» **Source data**:
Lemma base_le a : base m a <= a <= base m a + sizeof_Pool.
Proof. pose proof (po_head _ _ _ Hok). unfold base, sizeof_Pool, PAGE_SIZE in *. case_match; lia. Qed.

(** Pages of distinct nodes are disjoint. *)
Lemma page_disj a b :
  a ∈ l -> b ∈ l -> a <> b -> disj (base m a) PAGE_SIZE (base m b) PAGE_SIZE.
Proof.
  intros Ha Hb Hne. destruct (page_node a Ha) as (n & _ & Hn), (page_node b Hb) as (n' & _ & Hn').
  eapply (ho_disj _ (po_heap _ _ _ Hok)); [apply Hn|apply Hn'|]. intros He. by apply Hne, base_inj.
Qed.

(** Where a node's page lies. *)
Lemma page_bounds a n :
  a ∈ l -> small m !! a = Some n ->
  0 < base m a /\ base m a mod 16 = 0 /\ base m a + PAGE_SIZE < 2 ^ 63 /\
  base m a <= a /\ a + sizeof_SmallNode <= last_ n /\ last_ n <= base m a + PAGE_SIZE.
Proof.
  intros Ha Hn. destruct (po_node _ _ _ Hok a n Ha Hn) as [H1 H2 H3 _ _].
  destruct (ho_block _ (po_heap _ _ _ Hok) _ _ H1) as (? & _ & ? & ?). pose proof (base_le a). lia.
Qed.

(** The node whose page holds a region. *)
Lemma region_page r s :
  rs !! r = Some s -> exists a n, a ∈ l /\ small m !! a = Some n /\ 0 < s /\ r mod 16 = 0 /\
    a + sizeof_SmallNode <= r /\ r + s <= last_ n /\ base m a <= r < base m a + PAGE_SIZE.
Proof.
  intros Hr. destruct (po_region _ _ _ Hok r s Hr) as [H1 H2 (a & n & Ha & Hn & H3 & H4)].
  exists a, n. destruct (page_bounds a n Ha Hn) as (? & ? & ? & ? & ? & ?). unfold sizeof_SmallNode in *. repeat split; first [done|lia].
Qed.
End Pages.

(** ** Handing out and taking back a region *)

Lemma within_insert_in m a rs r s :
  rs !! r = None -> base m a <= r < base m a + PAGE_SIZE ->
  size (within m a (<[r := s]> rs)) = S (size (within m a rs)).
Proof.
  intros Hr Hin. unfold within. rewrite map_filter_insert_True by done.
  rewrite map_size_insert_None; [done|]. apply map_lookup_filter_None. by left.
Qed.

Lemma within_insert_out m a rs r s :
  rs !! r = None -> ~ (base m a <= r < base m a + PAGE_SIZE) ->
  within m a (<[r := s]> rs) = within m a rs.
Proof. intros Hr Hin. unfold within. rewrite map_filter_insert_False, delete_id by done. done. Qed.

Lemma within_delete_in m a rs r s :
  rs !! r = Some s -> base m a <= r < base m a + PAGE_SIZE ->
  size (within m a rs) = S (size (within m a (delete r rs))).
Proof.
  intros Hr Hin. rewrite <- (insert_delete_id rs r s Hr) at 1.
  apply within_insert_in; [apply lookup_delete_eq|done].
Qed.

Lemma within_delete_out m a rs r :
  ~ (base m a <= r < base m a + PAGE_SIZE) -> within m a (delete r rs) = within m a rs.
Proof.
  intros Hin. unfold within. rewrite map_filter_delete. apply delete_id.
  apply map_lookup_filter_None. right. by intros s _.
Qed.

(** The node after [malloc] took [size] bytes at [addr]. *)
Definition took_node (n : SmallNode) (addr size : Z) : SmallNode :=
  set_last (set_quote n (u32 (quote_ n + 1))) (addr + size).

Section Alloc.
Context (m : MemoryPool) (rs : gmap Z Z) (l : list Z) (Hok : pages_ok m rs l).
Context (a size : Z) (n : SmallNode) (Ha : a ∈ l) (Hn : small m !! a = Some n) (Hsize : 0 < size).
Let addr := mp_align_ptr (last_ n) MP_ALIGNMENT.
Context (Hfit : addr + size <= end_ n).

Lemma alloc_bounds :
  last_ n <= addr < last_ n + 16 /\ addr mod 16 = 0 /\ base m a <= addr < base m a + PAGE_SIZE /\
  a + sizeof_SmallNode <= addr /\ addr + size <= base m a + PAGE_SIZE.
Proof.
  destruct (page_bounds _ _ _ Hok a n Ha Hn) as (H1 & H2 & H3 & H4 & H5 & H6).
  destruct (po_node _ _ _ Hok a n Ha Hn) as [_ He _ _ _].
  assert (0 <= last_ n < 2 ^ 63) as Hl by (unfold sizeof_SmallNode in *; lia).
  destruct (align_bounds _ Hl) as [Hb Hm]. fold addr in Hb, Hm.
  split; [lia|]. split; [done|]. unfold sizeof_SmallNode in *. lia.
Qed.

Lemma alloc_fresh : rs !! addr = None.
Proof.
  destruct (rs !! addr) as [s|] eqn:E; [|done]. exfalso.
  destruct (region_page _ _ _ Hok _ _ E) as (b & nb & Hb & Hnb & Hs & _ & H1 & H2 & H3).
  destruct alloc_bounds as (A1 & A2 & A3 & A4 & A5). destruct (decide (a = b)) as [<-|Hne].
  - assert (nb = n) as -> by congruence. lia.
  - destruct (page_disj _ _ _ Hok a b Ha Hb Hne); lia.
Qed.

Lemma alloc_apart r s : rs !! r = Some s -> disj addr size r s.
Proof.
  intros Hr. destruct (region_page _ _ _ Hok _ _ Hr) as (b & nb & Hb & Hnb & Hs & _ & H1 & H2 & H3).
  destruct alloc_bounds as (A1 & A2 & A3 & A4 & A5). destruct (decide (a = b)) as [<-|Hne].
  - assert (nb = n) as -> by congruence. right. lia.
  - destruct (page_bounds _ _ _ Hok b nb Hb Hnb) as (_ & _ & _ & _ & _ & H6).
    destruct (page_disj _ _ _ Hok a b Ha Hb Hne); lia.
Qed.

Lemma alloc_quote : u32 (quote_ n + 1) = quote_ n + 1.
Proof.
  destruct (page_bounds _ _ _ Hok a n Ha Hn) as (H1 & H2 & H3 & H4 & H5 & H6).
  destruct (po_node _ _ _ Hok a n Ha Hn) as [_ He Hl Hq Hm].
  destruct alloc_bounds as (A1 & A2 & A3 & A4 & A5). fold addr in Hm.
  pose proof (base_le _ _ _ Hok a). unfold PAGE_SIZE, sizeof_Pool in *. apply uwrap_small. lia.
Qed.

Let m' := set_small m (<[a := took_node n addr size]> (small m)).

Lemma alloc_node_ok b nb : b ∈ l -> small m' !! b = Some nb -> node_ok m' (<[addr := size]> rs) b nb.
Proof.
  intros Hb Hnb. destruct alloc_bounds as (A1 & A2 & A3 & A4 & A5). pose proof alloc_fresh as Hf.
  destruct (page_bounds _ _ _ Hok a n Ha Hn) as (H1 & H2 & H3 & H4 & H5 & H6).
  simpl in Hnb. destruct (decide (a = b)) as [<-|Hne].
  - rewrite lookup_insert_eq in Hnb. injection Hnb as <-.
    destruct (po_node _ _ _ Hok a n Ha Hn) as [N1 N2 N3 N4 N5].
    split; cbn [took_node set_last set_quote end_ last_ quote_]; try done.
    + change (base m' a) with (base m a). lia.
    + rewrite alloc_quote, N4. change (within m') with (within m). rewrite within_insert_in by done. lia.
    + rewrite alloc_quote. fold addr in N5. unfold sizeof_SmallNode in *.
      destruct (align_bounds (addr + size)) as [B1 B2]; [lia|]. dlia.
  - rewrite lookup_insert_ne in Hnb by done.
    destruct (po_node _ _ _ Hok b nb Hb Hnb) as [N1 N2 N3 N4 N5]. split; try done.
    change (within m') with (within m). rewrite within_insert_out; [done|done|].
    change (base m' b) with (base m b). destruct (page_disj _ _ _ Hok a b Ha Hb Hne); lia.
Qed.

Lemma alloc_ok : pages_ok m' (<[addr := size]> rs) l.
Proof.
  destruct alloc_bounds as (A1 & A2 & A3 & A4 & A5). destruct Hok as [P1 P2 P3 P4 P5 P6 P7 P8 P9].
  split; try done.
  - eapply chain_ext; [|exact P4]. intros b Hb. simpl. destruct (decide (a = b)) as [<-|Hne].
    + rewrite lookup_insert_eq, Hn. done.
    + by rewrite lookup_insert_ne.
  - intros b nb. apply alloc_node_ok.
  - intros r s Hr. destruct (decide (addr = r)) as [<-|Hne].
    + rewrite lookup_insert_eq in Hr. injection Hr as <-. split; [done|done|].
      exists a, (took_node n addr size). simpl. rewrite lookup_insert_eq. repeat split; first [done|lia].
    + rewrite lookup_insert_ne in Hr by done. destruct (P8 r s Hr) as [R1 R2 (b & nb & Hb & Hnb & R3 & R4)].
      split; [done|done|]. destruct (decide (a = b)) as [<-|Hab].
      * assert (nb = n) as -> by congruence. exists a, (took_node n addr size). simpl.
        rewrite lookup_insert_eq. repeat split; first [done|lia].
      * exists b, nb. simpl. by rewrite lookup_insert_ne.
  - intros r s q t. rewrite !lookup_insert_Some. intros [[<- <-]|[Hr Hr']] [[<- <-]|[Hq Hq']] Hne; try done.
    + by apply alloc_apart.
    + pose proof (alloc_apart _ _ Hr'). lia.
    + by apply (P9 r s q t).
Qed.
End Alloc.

» **Exercise goal**: Taking the records above, retype every line from the one with "rewrite map_size_insert_None; [done|]." down to the one with "a + sizeof_SmallNode <= addr", exactly and with nothing else.

» **Response for this exercise**:
  rewrite map_size_insert_None; [done|]. apply map_lookup_filter_None. by left.
Qed.

Lemma within_insert_out m a rs r s :
  rs !! r = None -> ~ (base m a <= r < base m a + PAGE_SIZE) ->
  within m a (<[r := s]> rs) = within m a rs.
Proof. intros Hr Hin. unfold within. rewrite map_filter_insert_False, delete_id by done. done. Qed.

Lemma within_delete_in m a rs r s :
  rs !! r = Some s -> base m a <= r < base m a + PAGE_SIZE ->
  size (within m a rs) = S (size (within m a (delete r rs))).
Proof.
  intros Hr Hin. rewrite <- (insert_delete_id rs r s Hr) at 1.
  apply within_insert_in; [apply lookup_delete_eq|done].
Qed.

Lemma within_delete_out m a rs r :
  ~ (base m a <= r < base m a + PAGE_SIZE) -> within m a (delete r rs) = within m a rs.
Proof.
  intros Hin. unfold within. rewrite map_filter_delete. apply delete_id.
  apply map_lookup_filter_None. right. by intros s _.
Qed.

(** The node after [malloc] took [size] bytes at [addr]. *)
Definition took_node (n : SmallNode) (addr size : Z) : SmallNode :=
  set_last (set_quote n (u32 (quote_ n + 1))) (addr + size).

Section Alloc.
Context (m : MemoryPool) (rs : gmap Z Z) (l : list Z) (Hok : pages_ok m rs l).
Context (a size : Z) (n : SmallNode) (Ha : a ∈ l) (Hn : small m !! a = Some n) (Hsize : 0 < size).
Let addr := mp_align_ptr (last_ n) MP_ALIGNMENT.
Context (Hfit : addr + size <= end_ n).

Lemma alloc_bounds :
  last_ n <= addr < last_ n + 16 /\ addr mod 16 = 0 /\ base m a <= addr < base m a + PAGE_SIZE /\
  a + sizeof_SmallNode <= addr /\ addr + size <= base m a + PAGE_SIZE.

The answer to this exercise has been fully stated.